__Exercise brief__
Check every line below for the string "stamped". Copy the ones that have it.

─── Information given

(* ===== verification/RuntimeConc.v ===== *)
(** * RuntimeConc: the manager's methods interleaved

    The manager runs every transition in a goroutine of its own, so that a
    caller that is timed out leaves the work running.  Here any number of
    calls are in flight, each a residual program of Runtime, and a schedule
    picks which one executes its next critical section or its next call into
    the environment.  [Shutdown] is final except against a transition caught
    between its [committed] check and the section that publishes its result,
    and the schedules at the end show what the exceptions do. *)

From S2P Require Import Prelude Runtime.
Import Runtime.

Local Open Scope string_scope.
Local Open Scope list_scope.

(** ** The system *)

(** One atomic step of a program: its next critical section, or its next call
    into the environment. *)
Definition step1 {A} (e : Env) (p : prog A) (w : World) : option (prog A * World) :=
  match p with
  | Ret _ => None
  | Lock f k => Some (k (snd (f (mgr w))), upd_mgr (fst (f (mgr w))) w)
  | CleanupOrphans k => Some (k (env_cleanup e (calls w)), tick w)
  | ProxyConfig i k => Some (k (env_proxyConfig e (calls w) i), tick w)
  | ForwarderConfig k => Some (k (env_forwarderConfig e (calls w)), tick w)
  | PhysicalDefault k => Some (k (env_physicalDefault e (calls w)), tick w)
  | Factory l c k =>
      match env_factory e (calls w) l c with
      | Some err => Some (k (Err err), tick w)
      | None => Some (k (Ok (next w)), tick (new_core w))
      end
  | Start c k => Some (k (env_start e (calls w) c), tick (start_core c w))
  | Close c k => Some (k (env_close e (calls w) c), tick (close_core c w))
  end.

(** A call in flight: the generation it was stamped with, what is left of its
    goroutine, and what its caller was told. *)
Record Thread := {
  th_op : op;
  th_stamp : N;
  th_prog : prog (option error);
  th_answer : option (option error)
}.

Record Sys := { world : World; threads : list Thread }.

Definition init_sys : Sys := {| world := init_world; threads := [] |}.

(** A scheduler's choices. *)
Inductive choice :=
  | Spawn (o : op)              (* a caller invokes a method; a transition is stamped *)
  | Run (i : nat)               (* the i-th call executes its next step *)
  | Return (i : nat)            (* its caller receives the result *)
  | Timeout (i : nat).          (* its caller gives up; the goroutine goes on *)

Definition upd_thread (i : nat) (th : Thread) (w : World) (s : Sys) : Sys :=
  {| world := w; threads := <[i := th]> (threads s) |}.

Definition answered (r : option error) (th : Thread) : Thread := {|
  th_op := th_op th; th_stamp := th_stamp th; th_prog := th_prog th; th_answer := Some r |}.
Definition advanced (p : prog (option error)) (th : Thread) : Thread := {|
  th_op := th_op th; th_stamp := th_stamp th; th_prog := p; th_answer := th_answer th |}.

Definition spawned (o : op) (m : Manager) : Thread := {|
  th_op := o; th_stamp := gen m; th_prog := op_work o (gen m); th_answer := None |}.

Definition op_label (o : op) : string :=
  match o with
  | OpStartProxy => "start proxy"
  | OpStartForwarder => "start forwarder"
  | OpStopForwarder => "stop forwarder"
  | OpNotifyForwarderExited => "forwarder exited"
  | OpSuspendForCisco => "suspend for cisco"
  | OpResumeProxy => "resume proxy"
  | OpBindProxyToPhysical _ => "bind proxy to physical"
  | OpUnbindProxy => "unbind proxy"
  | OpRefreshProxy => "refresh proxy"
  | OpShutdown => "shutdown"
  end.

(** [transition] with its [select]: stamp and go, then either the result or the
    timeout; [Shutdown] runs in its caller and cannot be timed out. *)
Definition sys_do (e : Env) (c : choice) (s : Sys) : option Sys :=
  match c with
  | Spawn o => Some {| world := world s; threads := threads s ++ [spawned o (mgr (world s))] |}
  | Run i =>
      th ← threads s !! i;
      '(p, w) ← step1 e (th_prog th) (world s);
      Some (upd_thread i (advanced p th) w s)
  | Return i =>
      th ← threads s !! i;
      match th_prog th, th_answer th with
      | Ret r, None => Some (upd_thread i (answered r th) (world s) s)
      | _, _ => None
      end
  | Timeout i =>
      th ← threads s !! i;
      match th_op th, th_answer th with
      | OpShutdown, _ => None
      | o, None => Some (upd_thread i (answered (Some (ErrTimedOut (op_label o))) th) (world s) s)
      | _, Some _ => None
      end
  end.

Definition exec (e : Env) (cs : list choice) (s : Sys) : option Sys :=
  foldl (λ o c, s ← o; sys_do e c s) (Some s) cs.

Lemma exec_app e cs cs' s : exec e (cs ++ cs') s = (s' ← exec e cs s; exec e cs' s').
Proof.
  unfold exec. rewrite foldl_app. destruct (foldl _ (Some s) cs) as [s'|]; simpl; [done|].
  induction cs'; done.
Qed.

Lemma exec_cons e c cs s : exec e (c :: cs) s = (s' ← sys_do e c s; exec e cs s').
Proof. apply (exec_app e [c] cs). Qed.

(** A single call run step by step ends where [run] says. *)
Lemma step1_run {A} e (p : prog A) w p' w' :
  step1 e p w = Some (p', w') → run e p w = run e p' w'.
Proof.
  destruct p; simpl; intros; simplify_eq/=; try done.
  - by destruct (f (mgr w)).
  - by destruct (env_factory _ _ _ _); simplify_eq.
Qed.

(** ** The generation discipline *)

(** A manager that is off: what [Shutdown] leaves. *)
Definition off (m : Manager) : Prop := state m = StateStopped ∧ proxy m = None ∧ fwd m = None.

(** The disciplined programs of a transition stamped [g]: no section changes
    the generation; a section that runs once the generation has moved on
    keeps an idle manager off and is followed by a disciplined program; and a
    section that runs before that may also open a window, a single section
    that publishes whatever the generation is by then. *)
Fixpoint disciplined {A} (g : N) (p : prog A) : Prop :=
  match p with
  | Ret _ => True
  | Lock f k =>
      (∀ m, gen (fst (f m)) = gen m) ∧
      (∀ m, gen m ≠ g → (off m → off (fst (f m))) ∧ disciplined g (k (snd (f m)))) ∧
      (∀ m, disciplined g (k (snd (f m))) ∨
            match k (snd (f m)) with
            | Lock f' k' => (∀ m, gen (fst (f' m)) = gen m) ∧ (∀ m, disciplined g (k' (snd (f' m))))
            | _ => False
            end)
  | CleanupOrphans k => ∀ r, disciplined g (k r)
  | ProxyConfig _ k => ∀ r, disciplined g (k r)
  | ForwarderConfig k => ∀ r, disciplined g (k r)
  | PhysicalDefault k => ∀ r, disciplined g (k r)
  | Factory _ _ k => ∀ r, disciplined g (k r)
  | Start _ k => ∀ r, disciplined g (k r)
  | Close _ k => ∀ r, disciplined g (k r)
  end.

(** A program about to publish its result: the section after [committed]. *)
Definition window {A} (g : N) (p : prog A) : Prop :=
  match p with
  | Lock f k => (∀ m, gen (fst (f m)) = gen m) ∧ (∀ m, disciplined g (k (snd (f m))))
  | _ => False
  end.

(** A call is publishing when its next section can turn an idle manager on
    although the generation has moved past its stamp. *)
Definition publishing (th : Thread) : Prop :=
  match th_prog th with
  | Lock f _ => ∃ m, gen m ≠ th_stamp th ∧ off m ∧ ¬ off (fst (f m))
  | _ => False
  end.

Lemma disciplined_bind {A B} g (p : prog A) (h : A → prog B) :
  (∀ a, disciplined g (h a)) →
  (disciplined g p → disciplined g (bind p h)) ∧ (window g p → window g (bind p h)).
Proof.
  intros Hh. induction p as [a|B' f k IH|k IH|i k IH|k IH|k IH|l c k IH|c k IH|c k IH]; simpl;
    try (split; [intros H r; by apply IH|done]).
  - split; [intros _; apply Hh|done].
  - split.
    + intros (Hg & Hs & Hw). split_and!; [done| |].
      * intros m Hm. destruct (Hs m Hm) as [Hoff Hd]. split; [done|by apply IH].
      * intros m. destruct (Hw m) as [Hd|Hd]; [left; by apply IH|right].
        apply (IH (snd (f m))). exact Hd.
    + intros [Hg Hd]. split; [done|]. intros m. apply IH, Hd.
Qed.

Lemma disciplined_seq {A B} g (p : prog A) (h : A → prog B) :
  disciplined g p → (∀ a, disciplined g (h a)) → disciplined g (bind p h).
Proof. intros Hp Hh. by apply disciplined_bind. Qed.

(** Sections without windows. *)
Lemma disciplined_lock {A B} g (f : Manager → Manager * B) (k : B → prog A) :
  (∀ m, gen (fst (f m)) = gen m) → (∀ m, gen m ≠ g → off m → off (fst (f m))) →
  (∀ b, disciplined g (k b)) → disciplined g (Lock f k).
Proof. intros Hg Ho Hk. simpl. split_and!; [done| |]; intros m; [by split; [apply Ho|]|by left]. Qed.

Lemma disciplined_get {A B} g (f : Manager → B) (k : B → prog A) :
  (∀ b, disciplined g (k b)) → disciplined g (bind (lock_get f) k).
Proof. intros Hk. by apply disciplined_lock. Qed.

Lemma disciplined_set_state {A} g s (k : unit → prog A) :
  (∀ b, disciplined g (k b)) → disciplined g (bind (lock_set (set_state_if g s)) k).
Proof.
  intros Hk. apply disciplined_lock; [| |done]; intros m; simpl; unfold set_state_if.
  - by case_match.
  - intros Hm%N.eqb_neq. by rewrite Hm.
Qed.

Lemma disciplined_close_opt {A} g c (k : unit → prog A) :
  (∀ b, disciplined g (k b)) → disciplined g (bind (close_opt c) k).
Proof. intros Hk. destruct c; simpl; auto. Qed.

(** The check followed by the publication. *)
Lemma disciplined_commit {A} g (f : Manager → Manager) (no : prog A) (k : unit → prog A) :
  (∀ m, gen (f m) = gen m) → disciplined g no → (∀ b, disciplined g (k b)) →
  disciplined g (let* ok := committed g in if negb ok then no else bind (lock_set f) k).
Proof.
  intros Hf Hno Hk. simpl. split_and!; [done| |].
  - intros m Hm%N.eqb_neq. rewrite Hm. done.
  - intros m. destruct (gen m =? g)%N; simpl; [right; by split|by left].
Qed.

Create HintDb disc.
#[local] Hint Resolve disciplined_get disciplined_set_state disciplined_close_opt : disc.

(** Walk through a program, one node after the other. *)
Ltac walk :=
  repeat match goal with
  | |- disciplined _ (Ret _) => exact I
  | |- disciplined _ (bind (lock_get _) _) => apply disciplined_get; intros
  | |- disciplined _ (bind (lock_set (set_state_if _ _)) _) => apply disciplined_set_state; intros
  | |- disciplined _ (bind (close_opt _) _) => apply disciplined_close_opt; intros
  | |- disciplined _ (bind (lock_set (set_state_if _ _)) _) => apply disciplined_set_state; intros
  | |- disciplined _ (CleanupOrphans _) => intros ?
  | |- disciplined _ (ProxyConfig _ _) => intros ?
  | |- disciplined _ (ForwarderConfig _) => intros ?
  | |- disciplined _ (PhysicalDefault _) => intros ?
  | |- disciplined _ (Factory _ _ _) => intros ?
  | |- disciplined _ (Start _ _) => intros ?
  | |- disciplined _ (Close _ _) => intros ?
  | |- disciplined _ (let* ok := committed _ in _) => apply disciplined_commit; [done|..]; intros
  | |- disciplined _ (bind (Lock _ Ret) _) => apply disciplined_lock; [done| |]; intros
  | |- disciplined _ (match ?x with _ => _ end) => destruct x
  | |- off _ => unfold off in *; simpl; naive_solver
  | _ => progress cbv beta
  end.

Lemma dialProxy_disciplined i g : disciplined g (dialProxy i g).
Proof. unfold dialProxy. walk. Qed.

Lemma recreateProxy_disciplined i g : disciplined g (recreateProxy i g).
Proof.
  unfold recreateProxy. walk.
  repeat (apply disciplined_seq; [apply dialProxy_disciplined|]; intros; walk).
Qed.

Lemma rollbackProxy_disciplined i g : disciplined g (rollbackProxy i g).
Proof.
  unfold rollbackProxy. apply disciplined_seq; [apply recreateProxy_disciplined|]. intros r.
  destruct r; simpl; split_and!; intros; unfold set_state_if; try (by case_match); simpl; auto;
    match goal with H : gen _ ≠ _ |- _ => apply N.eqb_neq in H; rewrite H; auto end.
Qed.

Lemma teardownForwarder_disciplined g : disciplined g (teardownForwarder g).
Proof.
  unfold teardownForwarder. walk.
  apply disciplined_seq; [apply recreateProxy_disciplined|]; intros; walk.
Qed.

──────
─── Information given

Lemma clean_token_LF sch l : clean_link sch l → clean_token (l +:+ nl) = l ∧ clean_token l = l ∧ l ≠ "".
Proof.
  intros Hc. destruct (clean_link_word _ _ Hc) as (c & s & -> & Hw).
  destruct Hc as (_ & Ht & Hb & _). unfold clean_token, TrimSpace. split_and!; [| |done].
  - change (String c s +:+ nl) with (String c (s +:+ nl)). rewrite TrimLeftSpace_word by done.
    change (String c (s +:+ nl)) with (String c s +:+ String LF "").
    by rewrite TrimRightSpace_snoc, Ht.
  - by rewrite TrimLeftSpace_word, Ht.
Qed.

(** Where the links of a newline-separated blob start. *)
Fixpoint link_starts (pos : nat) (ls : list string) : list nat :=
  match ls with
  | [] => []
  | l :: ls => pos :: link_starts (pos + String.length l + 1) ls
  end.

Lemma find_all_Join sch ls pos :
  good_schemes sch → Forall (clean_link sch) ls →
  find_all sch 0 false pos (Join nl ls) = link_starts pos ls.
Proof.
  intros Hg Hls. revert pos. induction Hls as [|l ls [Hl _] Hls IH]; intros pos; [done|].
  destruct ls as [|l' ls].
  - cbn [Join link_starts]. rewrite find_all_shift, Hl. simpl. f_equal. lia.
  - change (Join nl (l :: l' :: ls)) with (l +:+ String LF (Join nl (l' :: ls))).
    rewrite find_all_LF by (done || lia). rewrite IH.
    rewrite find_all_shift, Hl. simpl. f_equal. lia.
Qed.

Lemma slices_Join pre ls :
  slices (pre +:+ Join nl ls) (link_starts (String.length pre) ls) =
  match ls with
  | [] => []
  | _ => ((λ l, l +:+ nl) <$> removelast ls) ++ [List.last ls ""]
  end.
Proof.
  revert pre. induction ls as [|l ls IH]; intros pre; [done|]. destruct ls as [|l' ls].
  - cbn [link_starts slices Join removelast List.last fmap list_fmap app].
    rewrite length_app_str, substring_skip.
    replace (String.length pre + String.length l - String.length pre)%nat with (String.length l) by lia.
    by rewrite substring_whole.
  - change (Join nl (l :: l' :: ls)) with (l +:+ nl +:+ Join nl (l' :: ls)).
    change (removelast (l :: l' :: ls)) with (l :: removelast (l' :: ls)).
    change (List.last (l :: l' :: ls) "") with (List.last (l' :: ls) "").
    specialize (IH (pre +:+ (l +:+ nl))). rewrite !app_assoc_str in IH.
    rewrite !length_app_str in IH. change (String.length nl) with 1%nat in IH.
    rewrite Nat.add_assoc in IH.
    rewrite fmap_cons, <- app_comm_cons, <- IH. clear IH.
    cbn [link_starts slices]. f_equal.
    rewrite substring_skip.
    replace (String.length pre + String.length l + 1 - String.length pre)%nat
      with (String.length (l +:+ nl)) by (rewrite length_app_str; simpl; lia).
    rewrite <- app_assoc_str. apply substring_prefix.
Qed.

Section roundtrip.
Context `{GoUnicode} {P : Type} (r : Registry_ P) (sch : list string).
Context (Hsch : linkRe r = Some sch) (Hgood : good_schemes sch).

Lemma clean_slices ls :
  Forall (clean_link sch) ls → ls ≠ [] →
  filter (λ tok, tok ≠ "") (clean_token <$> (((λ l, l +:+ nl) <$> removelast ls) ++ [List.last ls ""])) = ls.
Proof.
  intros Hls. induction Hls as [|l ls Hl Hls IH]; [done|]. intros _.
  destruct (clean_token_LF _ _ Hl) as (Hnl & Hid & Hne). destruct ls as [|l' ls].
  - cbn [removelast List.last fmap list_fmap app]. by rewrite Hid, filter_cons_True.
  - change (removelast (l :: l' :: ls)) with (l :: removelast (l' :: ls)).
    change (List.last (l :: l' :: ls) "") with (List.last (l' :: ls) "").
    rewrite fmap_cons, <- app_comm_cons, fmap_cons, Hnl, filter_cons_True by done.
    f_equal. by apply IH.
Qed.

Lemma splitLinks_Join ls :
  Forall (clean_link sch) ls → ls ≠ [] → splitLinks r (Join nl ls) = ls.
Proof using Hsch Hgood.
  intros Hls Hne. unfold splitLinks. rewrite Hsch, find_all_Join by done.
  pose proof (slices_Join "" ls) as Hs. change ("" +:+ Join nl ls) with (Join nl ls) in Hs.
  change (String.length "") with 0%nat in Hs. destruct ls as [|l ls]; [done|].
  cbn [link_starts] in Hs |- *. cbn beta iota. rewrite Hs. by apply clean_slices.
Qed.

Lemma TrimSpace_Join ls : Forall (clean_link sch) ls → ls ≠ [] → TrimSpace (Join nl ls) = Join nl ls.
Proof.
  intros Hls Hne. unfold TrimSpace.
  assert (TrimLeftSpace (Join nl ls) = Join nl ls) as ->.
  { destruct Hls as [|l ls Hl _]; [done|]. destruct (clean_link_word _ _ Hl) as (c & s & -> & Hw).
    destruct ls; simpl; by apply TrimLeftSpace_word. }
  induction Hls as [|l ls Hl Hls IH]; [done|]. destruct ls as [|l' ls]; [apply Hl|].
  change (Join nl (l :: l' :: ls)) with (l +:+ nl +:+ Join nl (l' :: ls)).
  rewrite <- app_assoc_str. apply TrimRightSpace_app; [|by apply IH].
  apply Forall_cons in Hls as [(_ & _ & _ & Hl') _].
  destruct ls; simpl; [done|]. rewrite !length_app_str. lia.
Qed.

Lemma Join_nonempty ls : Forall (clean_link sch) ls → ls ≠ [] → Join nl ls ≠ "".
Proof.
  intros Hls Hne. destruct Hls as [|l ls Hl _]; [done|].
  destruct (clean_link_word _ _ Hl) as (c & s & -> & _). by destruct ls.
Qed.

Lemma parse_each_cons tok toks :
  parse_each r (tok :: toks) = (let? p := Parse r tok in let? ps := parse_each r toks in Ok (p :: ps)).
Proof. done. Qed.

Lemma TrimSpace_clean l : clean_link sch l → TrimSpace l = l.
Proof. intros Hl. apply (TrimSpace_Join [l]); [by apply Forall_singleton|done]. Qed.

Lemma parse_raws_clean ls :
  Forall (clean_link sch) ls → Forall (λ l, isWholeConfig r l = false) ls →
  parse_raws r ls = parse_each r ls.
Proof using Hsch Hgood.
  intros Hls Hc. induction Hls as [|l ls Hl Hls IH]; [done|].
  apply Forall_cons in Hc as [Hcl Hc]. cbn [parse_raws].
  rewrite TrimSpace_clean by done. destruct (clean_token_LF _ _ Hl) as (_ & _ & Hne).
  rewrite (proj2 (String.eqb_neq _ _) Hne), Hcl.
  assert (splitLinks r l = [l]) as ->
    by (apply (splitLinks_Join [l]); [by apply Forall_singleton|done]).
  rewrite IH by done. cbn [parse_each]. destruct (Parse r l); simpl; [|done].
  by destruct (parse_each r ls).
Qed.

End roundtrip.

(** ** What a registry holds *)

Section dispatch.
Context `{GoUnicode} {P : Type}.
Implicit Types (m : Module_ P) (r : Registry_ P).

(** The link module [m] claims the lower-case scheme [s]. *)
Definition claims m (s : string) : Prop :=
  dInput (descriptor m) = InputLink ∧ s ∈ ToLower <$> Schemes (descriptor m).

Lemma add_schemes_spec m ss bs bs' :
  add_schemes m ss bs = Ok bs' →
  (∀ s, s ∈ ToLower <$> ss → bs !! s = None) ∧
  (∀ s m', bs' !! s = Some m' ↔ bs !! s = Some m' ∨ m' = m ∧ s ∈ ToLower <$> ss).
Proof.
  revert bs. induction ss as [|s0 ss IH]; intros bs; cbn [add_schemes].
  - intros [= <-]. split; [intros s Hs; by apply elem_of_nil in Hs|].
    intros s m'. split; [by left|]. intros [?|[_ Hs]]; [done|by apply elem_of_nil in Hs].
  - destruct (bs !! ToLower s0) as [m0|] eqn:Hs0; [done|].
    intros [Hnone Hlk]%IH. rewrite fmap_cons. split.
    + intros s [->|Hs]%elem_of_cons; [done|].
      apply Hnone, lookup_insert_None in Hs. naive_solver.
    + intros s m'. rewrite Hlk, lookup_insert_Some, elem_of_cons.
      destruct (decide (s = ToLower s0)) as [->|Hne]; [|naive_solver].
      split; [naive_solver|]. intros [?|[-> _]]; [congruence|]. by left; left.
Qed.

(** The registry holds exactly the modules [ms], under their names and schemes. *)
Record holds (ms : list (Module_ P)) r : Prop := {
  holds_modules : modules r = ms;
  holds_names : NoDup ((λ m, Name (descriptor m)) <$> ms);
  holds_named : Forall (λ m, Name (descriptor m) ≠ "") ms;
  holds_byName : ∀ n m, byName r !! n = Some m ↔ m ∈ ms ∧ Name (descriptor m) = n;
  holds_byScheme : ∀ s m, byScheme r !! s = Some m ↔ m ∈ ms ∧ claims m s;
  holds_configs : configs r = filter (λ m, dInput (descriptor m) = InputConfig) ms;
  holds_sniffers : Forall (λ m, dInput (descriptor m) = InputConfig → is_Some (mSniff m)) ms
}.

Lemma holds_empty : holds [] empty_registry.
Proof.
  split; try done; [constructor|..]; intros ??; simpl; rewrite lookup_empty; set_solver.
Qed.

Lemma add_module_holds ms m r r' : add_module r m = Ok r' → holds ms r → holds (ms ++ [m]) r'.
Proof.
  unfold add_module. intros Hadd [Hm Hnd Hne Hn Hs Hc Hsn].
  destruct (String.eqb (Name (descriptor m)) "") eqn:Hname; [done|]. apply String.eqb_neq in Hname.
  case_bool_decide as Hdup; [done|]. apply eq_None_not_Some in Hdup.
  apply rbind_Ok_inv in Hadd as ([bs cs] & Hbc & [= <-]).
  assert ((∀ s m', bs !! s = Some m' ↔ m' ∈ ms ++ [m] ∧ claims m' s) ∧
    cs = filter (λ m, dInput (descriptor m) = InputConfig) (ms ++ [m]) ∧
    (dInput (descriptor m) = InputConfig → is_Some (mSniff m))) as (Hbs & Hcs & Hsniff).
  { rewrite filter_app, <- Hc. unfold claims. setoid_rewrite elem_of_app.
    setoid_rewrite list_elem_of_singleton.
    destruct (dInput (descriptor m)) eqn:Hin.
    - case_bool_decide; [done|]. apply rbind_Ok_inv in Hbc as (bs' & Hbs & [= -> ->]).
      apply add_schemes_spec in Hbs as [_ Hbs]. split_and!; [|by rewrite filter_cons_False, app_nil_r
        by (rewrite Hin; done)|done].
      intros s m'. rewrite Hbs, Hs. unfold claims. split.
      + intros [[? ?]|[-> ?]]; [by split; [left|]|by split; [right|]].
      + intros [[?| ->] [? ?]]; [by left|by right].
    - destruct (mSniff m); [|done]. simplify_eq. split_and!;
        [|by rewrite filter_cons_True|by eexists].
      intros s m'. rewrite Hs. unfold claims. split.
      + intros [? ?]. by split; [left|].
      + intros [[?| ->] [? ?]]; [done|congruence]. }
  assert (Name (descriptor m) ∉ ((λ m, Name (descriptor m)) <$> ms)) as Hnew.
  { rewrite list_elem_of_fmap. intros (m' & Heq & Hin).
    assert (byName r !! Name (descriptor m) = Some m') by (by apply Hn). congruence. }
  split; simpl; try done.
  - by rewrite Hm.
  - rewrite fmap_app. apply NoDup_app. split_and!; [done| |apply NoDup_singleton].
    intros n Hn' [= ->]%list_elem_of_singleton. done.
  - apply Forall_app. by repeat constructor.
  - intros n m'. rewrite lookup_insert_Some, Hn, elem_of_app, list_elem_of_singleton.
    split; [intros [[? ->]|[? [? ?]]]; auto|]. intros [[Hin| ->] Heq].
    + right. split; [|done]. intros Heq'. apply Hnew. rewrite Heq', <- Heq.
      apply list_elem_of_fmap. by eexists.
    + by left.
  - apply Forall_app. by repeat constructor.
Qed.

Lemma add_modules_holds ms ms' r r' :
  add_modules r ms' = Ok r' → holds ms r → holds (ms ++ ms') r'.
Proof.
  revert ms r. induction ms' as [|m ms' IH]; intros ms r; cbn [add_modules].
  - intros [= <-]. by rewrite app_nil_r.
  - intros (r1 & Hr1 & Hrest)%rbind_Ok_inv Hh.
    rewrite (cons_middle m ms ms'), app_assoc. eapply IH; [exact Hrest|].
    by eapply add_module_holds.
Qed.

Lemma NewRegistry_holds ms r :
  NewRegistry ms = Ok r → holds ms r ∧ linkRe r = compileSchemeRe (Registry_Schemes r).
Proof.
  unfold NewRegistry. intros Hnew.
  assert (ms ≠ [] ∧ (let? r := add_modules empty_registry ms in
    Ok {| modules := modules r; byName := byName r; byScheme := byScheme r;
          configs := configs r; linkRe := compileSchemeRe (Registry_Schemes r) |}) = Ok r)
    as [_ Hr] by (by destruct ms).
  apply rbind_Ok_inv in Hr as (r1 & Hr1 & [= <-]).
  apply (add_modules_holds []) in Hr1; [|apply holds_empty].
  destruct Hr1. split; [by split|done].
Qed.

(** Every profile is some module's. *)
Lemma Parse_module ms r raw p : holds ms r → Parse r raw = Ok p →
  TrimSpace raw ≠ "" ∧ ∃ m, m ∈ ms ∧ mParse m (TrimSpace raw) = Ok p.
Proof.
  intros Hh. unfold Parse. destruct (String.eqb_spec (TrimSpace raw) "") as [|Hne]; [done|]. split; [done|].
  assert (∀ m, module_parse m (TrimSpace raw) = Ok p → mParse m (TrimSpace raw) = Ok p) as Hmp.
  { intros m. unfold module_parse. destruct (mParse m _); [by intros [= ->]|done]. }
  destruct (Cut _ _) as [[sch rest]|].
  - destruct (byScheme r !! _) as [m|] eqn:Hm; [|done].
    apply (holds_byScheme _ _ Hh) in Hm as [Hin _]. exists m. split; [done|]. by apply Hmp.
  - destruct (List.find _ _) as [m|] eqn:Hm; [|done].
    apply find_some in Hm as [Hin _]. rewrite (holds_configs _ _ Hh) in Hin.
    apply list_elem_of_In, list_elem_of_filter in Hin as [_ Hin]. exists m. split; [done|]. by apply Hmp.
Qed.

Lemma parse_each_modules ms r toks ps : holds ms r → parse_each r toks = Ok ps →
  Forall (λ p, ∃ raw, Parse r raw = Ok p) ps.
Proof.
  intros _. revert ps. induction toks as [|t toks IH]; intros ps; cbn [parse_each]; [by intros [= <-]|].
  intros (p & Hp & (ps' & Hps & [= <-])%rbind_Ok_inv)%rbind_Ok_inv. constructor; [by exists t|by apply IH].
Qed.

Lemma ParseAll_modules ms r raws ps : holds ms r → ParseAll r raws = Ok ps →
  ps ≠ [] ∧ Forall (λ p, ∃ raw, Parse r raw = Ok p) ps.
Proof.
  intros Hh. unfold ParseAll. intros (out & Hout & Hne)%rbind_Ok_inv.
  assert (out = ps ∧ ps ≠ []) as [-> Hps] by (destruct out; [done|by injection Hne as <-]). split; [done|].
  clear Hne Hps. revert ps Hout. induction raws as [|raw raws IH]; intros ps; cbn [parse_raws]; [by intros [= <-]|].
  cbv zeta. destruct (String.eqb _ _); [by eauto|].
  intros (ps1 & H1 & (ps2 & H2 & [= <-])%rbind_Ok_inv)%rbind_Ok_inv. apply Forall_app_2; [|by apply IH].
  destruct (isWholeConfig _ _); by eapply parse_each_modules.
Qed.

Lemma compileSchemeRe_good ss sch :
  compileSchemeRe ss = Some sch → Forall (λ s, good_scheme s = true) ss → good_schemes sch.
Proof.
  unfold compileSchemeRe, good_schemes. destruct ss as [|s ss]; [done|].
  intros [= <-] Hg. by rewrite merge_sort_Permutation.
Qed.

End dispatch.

──────

__Answer space__
(** A call in flight: the generation it was stamped with, what is left of its
  | Spawn (o : op)              (* a caller invokes a method; a transition is stamped *)
(** The disciplined programs of a transition stamped [g]: no section changes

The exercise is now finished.